Tomamos un taxi que nos llevó al Hôtel du Viex, en Rue Saint-Jean. Las viejas y hermosas calles del centro ya hervían de vida, con su clásico y elegante esplendor de aire galo. Quizá más tarde la llevara a conocer la Ciudadela, el mercado del Puerto Viejo, las cascadas de Montmorency, o la catedral de Notre-Dame de Quebec.

Debo admitir que al pensar en traer a Merybeth a mi país, no me imaginé una reacción como la que le vi poner al mirar por la ventanilla del automóvil. Sabía de antemano que su recorrido por el mundo era vasto; digo, no por nada nos encontramos en Roma, París, Londres, y solo Dios sabrá en que otros sitios también llegamos a coincidir. Así que no es de extrañar que esperara si acaso un vistazo indiferente.

No obstante, una avasalladora sensación de orgullo me hinchó el pecho al notar que sus ojos curiosos iban de un edificio a otro conforme los íbamos dejando atrás; las casas de piedra gris, con sus coloridos techos de dos aguas, hicieron que su sonrisa se expandiera como hacía mucho no veía.

De repente, me vi incapaz de frenarme. La fascinación que mostró por mi tierra hizo que la deseara como nunca antes. Tomé su cabeza con más fuerza de la que pretendía y la besé como debí hacerlo en el altar. Ella, por supuesto, se sobresaltó, pero no dudó en corresponderme con la misma ferocidad.

Para cuando llegamos al hotel, la estimulante sesión de besos se había llevado por completo el cansancio. Bueno, eso, y las miradas indiscretas de algunos transeúntes que observaban a un escocés y su esposa llegar con tanta frescura, como si en el edificio se fuera a celebrar la recepción.

Por fortuna, la habitación Quebec estaba disponible. Quizá no era tan lujosa como la suite del Radisson Blu, pero era la mejor del sitio y, al estar en el sótano, se podía presumir de cierta privacidad.

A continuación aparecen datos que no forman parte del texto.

(** * NexLang: lexer, dynamic values, scoped symbol table and block engine

    A shallow embedding of the C++ sources under [nexlang/]:
    - [runtime/value.h]       -> [Module Runtime]
    - [symbol/symbol_table.h] -> [Module Symbols]
    - [lexer/lexer.cpp]       -> [Module Lex]
    - [perser/ast.h], [engine/block_engine.h] -> [Module Engine]

    Conventions.
    - A C++ [double] is a primitive binary64 float ([PrimFloat.float]); all
      arithmetic and comparisons are the IEEE-754 ones.
    - A C++ [int] is a [Z]; no function below does arithmetic on one that
      could overflow except the lexer's line and column counters, which
      would need a source text of more than 2^31 characters.
    - A C++ call either returns or throws: [outcome A].
    - [std::cout] is the list of the lines written so far. *)

From Stdlib Require Import ZArith String Ascii Bool Lia.
From Stdlib Require Import Floats.PrimFloat Floats.FloatOps Floats.SpecFloat.
From Stdlib Require Import DecimalString.
From stdpp Require Import gmap strings list sorting.

#[local] Set Warnings "-inexact-float,-register-all".

(** ** Exceptions and call outcomes *)

Inductive exception : Type :=
| runtime_error (what : string)
| invalid_argument (what : string)
| out_of_range (what : string).
(** No field on the way from [parentPath] down [p] is excluded. *)
Fixpoint kept (ignoreFields ignorePatterns : list string) (parentPath : string)
  (p : list pathElem) : bool :=
  match p with
  | [] => true
  | PKey k :: p' =>
      negb (ignored (join_path parentPath k) ignoreFields ignorePatterns)
      && kept ignoreFields ignorePatterns (join_path parentPath k) p'
  | PIdx i :: p' => kept ignoreFields ignorePatterns (index_path parentPath i) p'
  end.

End ExclusionSpec.

(** [at_position v p u]: [u] is the value at position [p] of [v]; keys
    select properties, indices select array elements. *)
Inductive at_position : value -> list pathElem -> value -> Prop :=
| pos_here v : at_position v [] v
| pos_key fields k w p u :
    (k, w) ∈ fields -> at_position w p u -> at_position (VObj fields) (PKey k :: p) u
| pos_index items i w p u :
    items !! i = Some w -> at_position w p u -> at_position (VArr items) (PIdx i :: p) u.




(** How the loop of [compareWorkflowLogs] treats index [i]. *)
Inductive Pairing := GreenOnly | BlueOnly | Compared.

Definition pairing (blueLogs greenLogs : list value) (i : nat) : Pairing :=
  if negb (truthy (at_index blueLogs i)) then GreenOnly
  else if negb (truthy (at_index greenLogs i)) then BlueOnly
  else Compared.

Definition is_pairing (k : Pairing) (blueLogs greenLogs : list value) (i : nat) : bool :=
  match pairing blueLogs greenLogs i, k with
  | GreenOnly, GreenOnly | BlueOnly, BlueOnly | Compared, Compared => true
  | _, _ => false
  end.

(** Two reports that differ at most in the patterns they list. *)
Definition same_findings {V} (r r' : Report V) : Prop :=
  summary r = summary r' ∧ countMismatch r = countMismatch r'
  ∧ sequenceDifferences r = sequenceDifferences r'
  ∧ logDifferences r = logDifferences r'
  ∧ blueOnlyLogs r = blueOnlyLogs r' ∧ greenOnlyLogs r = greenOnlyLogs r'
  ∧ ignoredFields r = ignoredFields r'.

Section ComparatorSpec.
Context {engine : RegExpEngine}.
Variable diff : value -> value -> option (list (Diff value)).

(** Closed form of [compareLogEntries]. *)
Definition compared (blueLog greenLog : value) (ignoreFields ignorePatterns : list string)
  : Comparison value :=
  let differences :=
    default [] (diff (filtered blueLog ignoreFields ignorePatterns "")
                     (filtered greenLog ignoreFields ignorePatterns "")) in
  {| hasDifferences := (0 <? length differences)%nat;
     differences := List.map to_entry differences |}.

(** Closed form of one iteration of [compareWorkflowLogs]. *)
Definition step (blueLogs greenLogs : list value) (ignoreFields ignorePatterns : list string)
  (report : Report value) (i : nat) : Report value :=
  match pairing blueLogs greenLogs i with
  | GreenOnly =>
      with_summary incr_greenOnly
        (push_greenOnly {| os_index := i; os_log := at_index greenLogs i |} report)
  | BlueOnly =>
      with_summary incr_blueOnly
        (push_blueOnly {| os_index := i; os_log := at_index blueLogs i |} report)
  | Compared =>
      let c := compared (at_index blueLogs i) (at_index greenLogs i) ignoreFields ignorePatterns in
      if hasDifferences c then
        push_logDifference
          {| ld_index := i;
             ld_blueLog := filtered (at_index blueLogs i) ignoreFields ignorePatterns "";
             ld_greenLog := filtered (at_index greenLogs i) ignoreFields ignorePatterns "";
             ld_differences := differences c |}
          (with_summary incr_mismatched report)
      else with_summary incr_matched report
  end.

End ComparatorSpec.

(** The four counters of a summary, added up. *)
Definition total (s : Summary) : nat :=
  matchedCount s + mismatchedCount s + blueOnlyCount s + greenOnlyCount s.

(** The indices below [n] that the loop pairs as [k]. *)
Definition indices (k : Pairing) (blueLogs greenLogs : list value) (n : nat) : list nat :=
  List.filter (is_pairing k blueLogs greenLogs) (seq 0 n).

Definition all_truthy (logs : list value) : Prop := Forall (fun v => truthy v = true) logs.




(** ** The error scorer, stage by stage *)

(** [log.log?.level || log.level || ''] and [log.message || '']. *)
Definition level_value (log : value) : value :=
  js_or (js_or (optional_get (get log "log") "level") (get log "level")) (VStr "").

Definition message_value (log : value) : value :=
  js_or (get log "message") (VStr "").

Definition string_or_falsy (v : value) : Prop :=
  truthy v = false ∨ ∃ s, v = VStr s.

(** The result after the level, keyword and pattern stages. *)
Definition accumulate (logLevel messageLower message : string) : ErrorAnalysis :=
  fold_left (score_pattern message) STRUCTURAL_PATTERNS
    (fold_left (score_keyword messageLower) NEGATIVE_ACTION_KEYWORDS
       (score_level logLevel initial_result)).

(** The modifier stage. *)
Definition with_modifiers (message : string) (result : ErrorAnalysis) : Q * ErrorAnalysis :=
  fold_left (apply_modifier "Dampener: possible false positive" message) dampeners
    (fold_left (apply_modifier "Amplifier: severity increased" message) amplifiers
       (1%Q, result)).

(** Rounding, the error flag, the confidence tier and the fallback
    category. *)
Definition classify (modifier : Q) (result : ErrorAnalysis) : ErrorAnalysis :=
  let result := set_score (round_times (score result) modifier) result in
  let result := set_isError (at_least (score result) ERROR_SCORE_THRESHOLD) result in
  let result :=
    if at_least (score result) HIGH_CONFIDENCE_THRESHOLD then set_confidence HIGH result
    else if at_least (score result) ERROR_SCORE_THRESHOLD then set_confidence MEDIUM result
    else result in
  if (length (categories result) =? 0)%nat && isError result
  then push_category (Some "GENERAL_ERROR") result else result.

(** The modifiers whose regular expression matches the message. *)
Definition matching (mods : list Modifier) (message : string) : list Modifier :=
  List.filter (fun md => RegExp.test (m_regex md) message) mods.

(** The product of the multipliers, in the order and in the arithmetic of
    the source: [from * m1 * ... * mk]. *)
Definition product (from : Q) (mods : list Modifier) : Q :=
  fold_left times (List.map multiplier mods) from.

(** [s >= k] holds: the score is a number, and at least [k]. *)
Definition reaches (s : number) (k : Z) : Prop := ∃ n, s = Int n ∧ k <= n.
Lemma inv_complete st f i ok :
  Inv zclFiles st -> Inv zclFiles (step (Complete f i ok) st).
Proof.
  intros HI. simpl.
  destruct (files st !! f) as [fs|] eqn:Hf; [|done].
  case_decide as Hi; [|done]. simpl.
  set (next := match i with
               | insertSpecs => if ok then [insertDomains] else []
               | _ => []
               end).
  assert (Hflt : f < length (files st)) by (by eapply lookup_lt_Some).
  assert (Hd : dispatched fs = true).
  { destruct (dispatched fs) eqn:Hd; [done|].
    destruct (inv_idle _ _ HI f fs Hf Hd) as [Hp _]. rewrite Hp in Hi.
    by apply elem_of_nil in Hi. }
  assert (Hnext : forall j, j ∈ next -> j = insertDomains /\ i = insertSpecs /\ ok = true).
  { intros j. unfold next. destruct i, ok; try (by intros ?%elem_of_nil).
    by intros ->%list_elem_of_singleton. }
  assert (Hnew : forall e, e ∈ begins f next ++ [Finish f i ok] ->
            e = Finish f i ok \/
            (e = Begin f insertDomains /\ i = insertSpecs /\ ok = true)).
  { intros e [Hin|Hin]%elem_of_app.
    - apply elem_of_begins in Hin as (j & -> & Hin).
      destruct (Hnext j Hin) as (-> & -> & ->). by right.
    - apply list_elem_of_singleton in Hin. by left. }
  assert (Hafter : joined st = true -> next = []).
  { intros Hj. destruct (inv_after _ _ HI Hj f fs Hf) as [_ Hph].
    specialize (Hph i Hi). unfold next. by destruct i. }
  split; simpl.
  - rewrite (content_insert _ _ fs) by done. apply (inv_content _ _ HI).
  - intros g fs0 Hg Hd0.
    apply lookup_insert_cases in Hg as [[-> ->]|[Hne Hg]]; [simpl in Hd0; congruence|].
    by apply (inv_idle _ _ HI g).
  - intros Hj g j Hin. apply elem_of_app in Hin as [Hin|Hin].
    + destruct (Hnew _ Hin) as [?|([= -> ->] & _)]; [done|]. simpl. lia.
    + by apply (inv_before _ _ HI Hj g).
  - intros Hj g fs0 Hg.
    apply lookup_insert_cases in Hg as [[-> ->]|[Hne Hg]];
      [|by apply (inv_after _ _ HI Hj g)].
    destruct (inv_after _ _ HI Hj f fs Hf) as [_ Hph]. simpl. split; [done|].
    intros j. rewrite (Hafter Hj), app_nil_r, elem_of_without.
    intros [Hin _]. by apply Hph.
  - intros g j Hin Hphj. apply elem_of_app in Hin as [Hin|Hin].
    + destruct (Hnew _ Hin) as [?|([= -> ->] & -> & ->)]; [done|].
      right. eexists. split; [by apply list_lookup_insert_eq|]. simpl. left.
      apply elem_of_app. right. by apply list_elem_of_singleton.
    + destruct (inv_track _ _ HI g j Hin Hphj) as [Hfin|(fs0 & Hg & Hcase)].
      * left. apply elem_of_app. by right.
      * destruct (decide (g = f)) as [->|Hne];
          [|right; exists fs0; by rewrite list_lookup_insert_ne].
        rewrite Hf in Hg. injection Hg as <-.
        destruct Hcase as [Hpend|Hfailed].
        -- destruct (decide (j = i)) as [->|Hji].
           ++ destruct ok.
              ** left. apply elem_of_app. left. apply elem_of_app. right.
                 by apply list_elem_of_singleton.
              ** right. eexists. split; [by apply list_lookup_insert_eq|].
                 simpl. right. apply orb_true_r.
           ++ right. eexists. split; [by apply list_lookup_insert_eq|].
              simpl. left. apply elem_of_app. left. by apply elem_of_without.
        -- right. eexists. split; [by apply list_lookup_insert_eq|].
           simpl. right. by rewrite Hfailed.
  - intros g fs0 c Hg Hd0 Hc0 j Hjin. apply elem_of_app. right.
    apply lookup_insert_cases in Hg as [[-> ->]|[Hne Hg]].
    + by apply (inv_started _ _ HI f fs c).
    + by apply (inv_started _ _ HI g fs0 c).
  - intros g Hin. apply elem_of_app in Hin as [Hin|Hin].
    + destruct (Hnew _ Hin) as [[= -> <- <-]|[? _]]; [|done].
      apply elem_of_app. left. apply elem_of_app. left.
      apply elem_of_begins. exists insertDomains. split; [done|].
      by apply list_elem_of_singleton.
    + apply elem_of_app. right. by apply (inv_domains _ _ HI).
  - destruct (joined st) eqn:Hj.
    + rewrite (Hafter eq_refl). simpl. apply ordered_finish, (inv_ordered _ _ HI).
    + apply ordered_without_phase3. intros g j Hin.
      apply elem_of_app in Hin as [Hin|Hin].
      * destruct (Hnew _ Hin) as [?|([= -> ->] & _)]; [done|]. simpl. lia.
      * by apply (inv_before _ _ HI Hj g).
Qed.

—Así que tendré que mejorar mi francés, ¿eh? —murmuró en cuanto cerramos la puerta. Dejó la mochila sobre el escritorio de madera clara y recorrió el cuarto, fijándose en los detalles que sabría que le gustarían, como las paredes de ladrillo gris que rodeaban la cama, el piso de duela, o la chimenea.

—Es más común que se hable en esta provincia, pero no tendrás ningún problema si les hablas en inglés —respondí, acercándome a ella por la espalda. Hice a un lado su cabello y besé su cuello. Su mano me apretó la pierna como respuesta a la suave mordida que aprisionó su lóbulo—. ¿Qué tan cansada estás, amor?

—No tanto.

Dijo esas palabras con una sensualidad que esfumó el débil debate interno que se fraguaba en mi mente sobre si sería correcto u oportuno para ella. En cuanto sus labios se abalanzaron sobre los míos, supe que no me podría detener ni aunque el mundo se estuviera acabando afuera.

Su lengua juguetona se entretuvo bastante tiempo en mi cuello, más que nada porque mis dedos no encontraban la sutileza apropiada para bajar la cremallera de su fino vestido.

Mi deseo de verme masculino y dominante se vio frustrado al escuchar una risilla coqueta en lo más profundo de su garganta. No podía creer que ella ya me estaba desabotonando la camisa y yo seguía luchando con el cierre atorado en la tela.

—¿Quieres que te ayude? —preguntó sardónica, dejando caer mi corbata al piso.

No esperó una respuesta. Con gran habilidad se quitó ella misma el vestido de novia, dejando al descubierto el conjunto de encaje blanco que le vi en la abadía.

Merybeth era consciente del poder que tenía sobre mí y sabía aprovecharlo. No por nada me dedicó una mirada lasciva al tiempo que sonreía con inocencia.

Si a eso quería jugar...

Me quité la camisa sin prisas; asimismo, tomé mi tiempo para desatar las cintas de mis zapatos, quitarme las calcetas y la falda de tartán. La pelirroja se sentó en el borde de la cama, atenta a mis movimientos. Aunque su postura y ojos parecían indiferentes, casi aburridos, su cuerpo no podía mentirme. Un precioso rubor le tiñó las mejillas, sus hombros aumentaron el ritmo con que se elevaban, y los dos botones rosados bajo su sostén se veían tan erectos como mi miembro, que, aún debajo del bóxer, era sometido a miradas fugaces por su parte.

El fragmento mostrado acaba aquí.